PASQUIER Émile, André

Par René Gaudy

Né le 20 novembre 1897 à Sainte-Anne (Loir-et-Cher), mort le 1er octobre 1979 à Versailles (Yvelines) ; cheminot puis employé à la CPDE ; secrétaire du syndicat des employés et contremaîtres des secteurs électriques de la région parisienne (1927-1936), dirigeant de la Fédération CGT de l’Éclairage (1936-1972) ; administrateur d’EDF ; militant communiste, conseiller municipal (1935-1940) puis maire adjoint d’Ivry-sur-Seine (1953-1965).

Fils d’un ouvrier agricole décédé en 1933 et d’une femme de journée à Saint-Amand-de-Vendôme, Émile Pasquier commença à travailler dans une ferme en juillet 1908 puis entra, à l’âge de treize ans, en apprentissage chez un bourrelier-sellier. Mobilisé en janvier 1916 dans un régiment d’artillerie, il combattit dans la Somme, au Chemin des Dames, puis dans l’Oise où il fut blessé. Envoyé en Allemagne après l’armistice, il ne fut démobilisé que le 25 septembre 1919. Au front, il avait lu le Feu de Barbusse : « Ces années de guerre m’ont fortement marqué, et en souvenir des massacres que j’ai connus, notamment le 16 avril 1917, au Chemin des Dames, je jurai de lutter toute ma vie contre la guerre et le régime qui l’engendre » , écrit-il dans ses Notes sur ma vie et mes activités, rédigées en 1974.

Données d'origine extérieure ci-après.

(* ===== verification/Sync.v ===== *)
(** * The peers' connections ([synchronize] and [recv_syncs] of [src/src/syncmgr.c])

    The thread that connects to the peer at start-up and then serves the
    connections that come in.  What [accept] gives in each turn is an input, as
    are the ring and the queue at that time; what the thread does to the outside
    is its trace. *)

From S2P Require Import Prelude Sha256 Bloom Utils AddrUtils BloomMgr SyncMgr.

(** [Malloc]: [available] is whether [malloc] gives memory. *)
Definition Malloc (available : bool) (size : Z) : Res unit :=
  _ ← c_assert (negb (size =? 0)); if available then Ok tt else Fail (Exit 2).

(** ** What the thread does *)

Inductive sync_act :=
| Sent (fd : Z) (bytes : list Z)
| Posted (p : posted)
| CloseFd (fd : Z)
| GuardWait
| GuardPost
| Freeze
| Thaw
| StartSyncer.

(** The fields of [peer_t] that change, and the local [receive]. *)
Record sync_st := SyncSt { peerfd_in : Z; peerfd_out : Z; connected : Z; received_from : list Z }.

(** A connection: its descriptor, the address at its other end, and what
    reading and writing will do. *)
Record conn := Conn { cn_fd : Z; cn_from : list Z; cn_in : rfd Z; cn_out : wfd }.

Inductive accepted := AConn (c : conn) | AError (eintr : bool).

(** One turn of the loop: what [accept] gives, the ring at that time, the
    messages [walk_queue] shows its callback, what is left on descriptor 0 and
    what the stack holds. *)
Record turn := Turn {
  t_accept : accepted;
  t_ring : bloom_ring_queue_t;
  t_queued : list (list Z);
  t_stdin : rfd Z;
  t_stack : list Z * list Z }.

Section Peer.
Context (le : bool) (mine : sync_config_t) (peer_ip : list Z).
Local Open Scope tr_scope.

(** ** Sending *)

(** [None]: not a descriptor. *)
Definition send_update_to_peer (fd : Z) (w : option wfd) (bytes : list Z) : traced sync_act (bool * option wfd) :=
  match w with
  | None => ([Sent fd []], Ok (false, None))
  | Some w =>
      match writen w bytes with
      | Some (ok, out, w) => ([Sent fd out], Ok (ok, Some w))
      | None => tr_lift (Fail Undefined)
      end
  end.

(** The messages of [send_filters]: a failure is logged, and the next is tried. *)
Fixpoint send_each (fd : Z) (w : option wfd) (msgs : list (list Z)) : traced sync_act (option wfd) :=
  match msgs with
  | [] => tr_ret w
  | m :: msgs => let~ r := send_update_to_peer fd w m in send_each fd r.2 msgs
  end.

(** [walk_queue] stops when the callback fails. *)
Fixpoint walk_sends (fd : Z) (w : option wfd) (queued : list (list Z)) : traced sync_act (option wfd) :=
  match queued with
  | [] => tr_ret w
  | m :: queued =>
      match send_update_msg_as_oper_sync le m with
      | [] => walk_sends fd w queued
      | bytes =>
          let~ r := send_update_to_peer fd w bytes in
          if r.1 then walk_sends fd r.2 queued else tr_ret r.2
      end
  end.

(** ** Receiving *)

(** [recv_sync_msg] until it returns 0.  After a message of unknown type
    [peer->connected] is 0, so the next one is read from descriptor 0. *)
Fixpoint recv_loop (fuel : nat) (fd_out : Z) (on_stdin : bool) (fd stdin : rfd Z) (stack : list Z * list Z)
    : traced sync_act (option bool) :=
  match fuel with
  | O => tr_ret None
  | S fuel =>
      let~ r := tr_lift (recv_sync_msg le fd stack.1 stack.2 true) in
      tr_acts (match rv_posted r with Some p => [Posted p] | None => [] end) ~>
      if rv_ret r =? 0 then tr_ret (Some on_stdin)
      else if rv_connected r then recv_loop fuel fd_out on_stdin (rv_fd r) stdin stack
      else
        tr_acts [GuardWait; CloseFd fd_out; GuardPost] ~>
        recv_loop fuel fd_out true (if on_stdin then rv_fd r else stdin) stdin stack
  end.

Definition recv_fuel (fd stdin : rfd Z) : nat := S (fd_size fd + fd_size stdin).

(** The thread [start_syncer] starts. *)
Definition recv_syncs (fd_out : Z) (fd stdin : rfd Z) (stack : list Z * list Z) : traced sync_act (option bool) :=
  let~ r := tr_lift (recv_config_sync le mine fd stack.1) in
  recv_loop (recv_fuel (rv_fd r) stdin) fd_out false (rv_fd r) stdin stack.

(** ** A session *)

Definition serve_peer (t : turn) (fd fd_out : Z) (inp : rfd Z) (w : option wfd) : traced sync_act unit :=
  let~ r := send_update_to_peer fd w (send_sync_config le mine) in
  tr_acts [GuardWait; Freeze] ~>
  let~ msgs := tr_lift (filter_msgs (t_ring t)) in
  let~ w := send_each fd r.2 ((send_startup_sync le <$> msgs) ++ [force_peer_aggregate le]) in
  let~ w := walk_sends fd w (t_queued t) in
  tr_acts [Thaw; GuardPost] ~>
  let~ e := recv_loop (recv_fuel inp (t_stdin t)) fd_out false inp (t_stdin t) (t_stack t) in
  match e with Some _ => tr_ret tt | None => tr_lift (Fail Undefined) end.

(** What [connected] is after a session: the end of the stream and an error
    clear it. *)
Definition after_session (st : sync_st) : sync_st :=
  SyncSt (peerfd_in st) (peerfd_out st) 0 (received_from st).

(** One turn of [while (TRUE)]; the value is whether [synchronize] returned.  A
    failed [accept] leaves [receive] as it was. *)
Definition sync_turn (t : turn) (st : sync_st) : traced sync_act (bool * sync_st) :=
  let '(fd, from, inp, w) :=
    match t_accept t with
    | AConn c => (cn_fd c, cn_from c, cn_in c, Some (cn_out c))
    | AError _ => (-1, received_from st, [IoErr], None)
    end in
  if negb (bool_decide (peer_ip = from)) then
    tr_act (CloseFd fd) ~> tr_ret (false, SyncSt fd (peerfd_out st) (connected st) from)
  else
    let st := SyncSt fd (peerfd_out st) fd from in
    if match t_accept t with AError eintr => negb eintr | AConn _ => false end then tr_ret (true, st)
    else serve_peer t fd (peerfd_out st) inp w ~> tr_ret (false, after_session st).

Fixpoint sync_turns (ts : list turn) (st : sync_st) : traced sync_act (bool * sync_st) :=
  match ts with
  | [] => tr_ret (false, st)
  | t :: ts => let~ r := sync_turn t st in if r.1 then tr_ret r else sync_turns ts r.2
  end.

(** ** Connecting *)

Record sync_env := SyncEnv {
  e_fd_out : Z;
  e_setsockopt : bool;
  e_bind : bool;
  e_connect : bool;
  e_receive : list Z }.   (* what [receive] holds at first *)

(** [instant_msg(ctx->update_q, &rotatecmd, 0)] comes to [Malloc(0)]. *)
Definition synchronize (e : sync_env) (ts : list turn) : traced sync_act (bool * sync_st) :=
  let fd := e_fd_out e in
  tr_lift (if e_setsockopt e then Ok tt else Fail (Exit 2)) ~>
  tr_lift (if e_bind e then Ok tt else Fail (Exit 2)) ~>
  let~ c := (if e_connect e then
      tr_lift (Malloc true 0) ~> tr_act StartSyncer ~> tr_ret fd
    else tr_act GuardPost ~> tr_ret 0) in
  sync_turns ts (SyncSt (-1) fd c (e_receive e)).

End Peer.

(** ** Reading always gets on *)

Lemma read_size {A} (fd : rfd A) n : (fd_size (read fd n).2 <= fd_size fd)%nat.
Proof.
  destruct fd as [|[[|x l]| |] fd]; cbn [read fd_size snd length]; try lia.
  destruct (Nat.leb_spec (S (length l)) n); cbn [fd_size snd length]; [lia|]. rewrite length_drop. cbn. lia.
Qed.

Lemma read_size_lt {A} (fd : rfd A) n : (0 < n)%nat ->
  match (read fd n).1 with REof => True | _ => (fd_size (read fd n).2 < fd_size fd)%nat end.
Proof.
  intros Hn. destruct fd as [|[[|x l]| |] fd]; cbn [read fd_size fst snd length]; try lia.
  destruct (Nat.leb_spec (S (length l)) n); cbn [fd_size fst snd length]; [lia|]. rewrite length_drop. cbn. lia.
Qed.

Lemma readn_loop_size {A} fuel (fd : rfd A) n acc :
  (fd_size fd < fuel)%nat ->
  exists r fd', readn_loop fuel fd n acc = Some (r, fd') /\ (fd_size fd' <= fd_size fd)%nat /\
    (forall got, r = Some got -> got = acc \/ (fd_size fd' < fd_size fd)%nat).
Proof.
  revert fd n acc. induction fuel as [|fuel IH]; intros fd n acc Hf; [lia|]. cbn [readn_loop].
  destruct (Nat.ltb_spec 0 n) as [Hn|Hn].
  2:{ exists (Some acc), fd. split; [done|]. split; [lia|]. intros ? [= <-]. by left. }
  pose proof (read_size fd n) as Hs. pose proof (read_size_lt fd n Hn) as Hl.
  destruct (read fd n) as [[l| | |] fd1]; cbn [fst snd] in *.
  - destruct (IH fd1 (n - length l)%nat (acc ++ l)) as (r & fd2 & -> & H2 & H3); [lia|].
    exists r, fd2. split; [done|]. split; [lia|]. intros got Hg. right. lia.
  - exists (Some acc), fd1. split; [done|]. split; [lia|]. intros ? [= <-]. by left.
  - destruct (IH fd1 n acc) as (r & fd2 & -> & H2 & H3); [lia|].
    exists r, fd2. split; [done|]. split; [lia|]. intros got Hg. right. lia.
  - exists None, fd1. split; [done|]. split; [lia|]. done.
Qed.

Lemma readn_size {A} (fd : rfd A) n :
  exists r fd', readn fd n = Some (r, fd') /\ (fd_size fd' <= fd_size fd)%nat /\
    (forall x l, r = Some (x :: l) -> (fd_size fd' < fd_size fd)%nat).
Proof.
  destruct (readn_loop_size (S (fd_size fd)) fd n []) as (r & fd' & E & H1 & H2); [lia|].
  exists r, fd'. split; [exact E|]. split; [done|]. intros x l ->. by destruct (H2 _ eq_refl).
Qed.

(** A message is read, or it is the one that stops the receiver. *)
Lemma recv_sync_msg_total le fd junk garbage :
  recv_sync_msg le fd junk garbage true = Fail AssertFail \/
  exists r, recv_sync_msg le fd junk garbage true = Ok r /\ (fd_size (rv_fd r) <= fd_size fd)%nat /\
    (rv_ret r <> 0 -> (fd_size (rv_fd r) < fd_size fd)%nat).
Proof.
  unfold recv_sync_msg. destruct (readn_size fd 8) as (r & fd1 & -> & H1 & H2).
  destruct r as [[|x l]|]; try (right; eexists; split; [reflexivity|]; cbn; split; [done | congruence]).
  specialize (H2 _ _ eq_refl).
  set (ty := ntohl le _). destruct (ty =? STARTUP_SYNC); [right|destruct (ty =? OPER_SYNC); [right|]].
  - unfold recv_startup_sync. destruct (readn_size fd1 STARTUP_LEN) as (r & fd2 & -> & H3 & _).
    destruct r as [[|y k]|]; eexists; (split; [reflexivity|]; cbn; split; [lia | intros; (done || lia)]).
  - unfold recv_oper_sync. destruct (readn_size fd1 DIGEST_LEN) as (r & fd2 & -> & H3 & _).
    destruct r as [[|y k]|]; eexists; (split; [reflexivity|]; cbn; split; [lia | intros; (done || lia)]).
  - destruct (ty =? AGGREGATE_SYNC); [by left|]. right. eexists. split; [reflexivity|]. cbn. split; lia.
Qed.

Lemma recv_loop_ends le fuel fd_out (on_stdin : bool) (fd : rfd Z) (stdin : rfd Z) stack :
  (fd_size fd + (if on_stdin then 0 else fd_size stdin) < fuel)%nat ->
  let e := (recv_loop le fuel fd_out on_stdin fd stdin stack).2 in
  e = Fail AssertFail \/ exists b, e = Ok (Some b).
Proof.
  revert on_stdin fd. induction fuel as [|fuel IH]; intros on_stdin fd Hf; [lia|]. cbn [recv_loop].
  destruct (recv_sync_msg_total le fd stack.1 stack.2) as [->|(r & -> & H1 & H2)]; [by left|].
  cbn. destruct (Z.eqb_spec (rv_ret r) 0) as [E|E]; [right; by eexists|]. specialize (H2 E).
  destruct (rv_connected r); cbn.
  - apply IH. destruct on_stdin; lia.
  - apply IH. destruct on_stdin; lia.
Qed.

(** ** Whom the thread talks to *)

(** What happens in a session on descriptor [fd]; nothing is written or posted
    when it is not [live]. *)
Definition session_act (fd fd_out : Z) (live : bool) (a : sync_act) : Prop :=
  match a with
  | Sent fd' bytes => fd' = fd /\ (live = false -> bytes = [])
  | Posted _ => live = true
  | CloseFd fd' => fd' = fd_out
  | StartSyncer => False
  | _ => True
  end.

Lemma send_act fd fd_out w bytes :
  Forall (session_act fd fd_out (bool_decide (is_Some w))) (send_update_to_peer fd w bytes).1 /\
  forall r, (send_update_to_peer fd w bytes).2 = Ok r -> is_Some r.2 <-> is_Some w.
Proof.
  destruct w as [w|].
  - cbn [send_update_to_peer]. destruct (writen w bytes) as [[[ok out] w']|]; cbn; [|split; [constructor|done]]. 
    split; [by repeat constructor | intros ? [= <-]; cbn; split; eauto].
  - split; [|by intros ? [= <-]]. by repeat constructor.
Qed.

Lemma session_act_weaken fd fd_out w w' l :
  (is_Some w' <-> is_Some w) -> Forall (session_act fd fd_out (bool_decide (is_Some (A:=wfd) w'))) l ->
  Forall (session_act fd fd_out (bool_decide (is_Some (A:=wfd) w))) l.
Proof. intros H. by rewrite (bool_decide_ext _ _ H). Qed.

Lemma send_each_act fd fd_out w msgs :
  Forall (session_act fd fd_out (bool_decide (is_Some w))) (send_each fd w msgs).1 /\
  forall w', (send_each fd w msgs).2 = Ok w' -> is_Some w' <-> is_Some w.
Proof.
  revert w. induction msgs as [|m msgs IH]; intros w; cbn [send_each]; [split; [constructor | by intros ? [= <-]]|].
  destruct (send_act fd fd_out w m) as [H1 H2]. split.
  - apply tr_bind_Forall; [done|]. intros r Er. eapply session_act_weaken; [by apply H2|]. apply IH.
  - unfold tr_bind. destruct (send_update_to_peer fd w m) as [t [r|f]]; cbn in *; [|done].
    intros w' E. rewrite (proj2 (IH r.2) w' E). by apply H2.
Qed.

Lemma walk_sends_act le fd fd_out w queued :
  Forall (session_act fd fd_out (bool_decide (is_Some w))) (walk_sends le fd w queued).1.
Proof.
  revert w. induction queued as [|m queued IH]; intros w; cbn [walk_sends]; [constructor|].
  destruct (send_update_msg_as_oper_sync le m) as [|b bs] eqn:Em; [apply IH|].
  destruct (send_act fd fd_out w (b :: bs)) as [H1 H2].
  apply tr_bind_Forall; [done|]. intros r Er. destruct r.1; [|constructor].
  eapply session_act_weaken; [by apply H2|]. apply IH.
Qed.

Émile Pasquier fit une demande d’emploi aux chemins de fer et fut embauché, en novembre 1919, à la Maison-Blanche (Petite Ceinture). Aussitôt, il adhéra au syndicat CGT et devint collecteur. Il participa aux grèves de février et mai 1920. À la scission, il rejoignit la CGTU avec la majorité de son syndicat (Paris-Ceinture). Il entra au bureau syndical et devint trésorier. Émile Pasquier, qui s’était marié début 1921 et avait eu un enfant, Georges, à la fin de l’année, cherchait un emploi mieux rémunéré. En 1924, il entra à la Compagnie parisienne de distribution d’électricité (CPDE) comme employé, dans le service du personnel, au siège social de la Compagnie.

En septembre 1924, il adhéra au Parti communiste, recommandé par Antoine Demusois et Jean Pégot, fit d’abord partie de la section locale au Kremlin-Bicêtre où il habitait puis, avec quelques collègues, créa la première cellule d’entreprise du siège social de la CPDE ; il allait être membre d’une cellule d’entreprise jusqu’en 1967. Il fut candidat aux élections municipales de 1925 au Kremlin-Bicêtre. En 1934, il écrit : « Je ne me suis occupé du travail municipal que dans la mesure où les camarades m’ont demandé des conseils sur le problème de l’alimentation en électricité des municipalités communistes. »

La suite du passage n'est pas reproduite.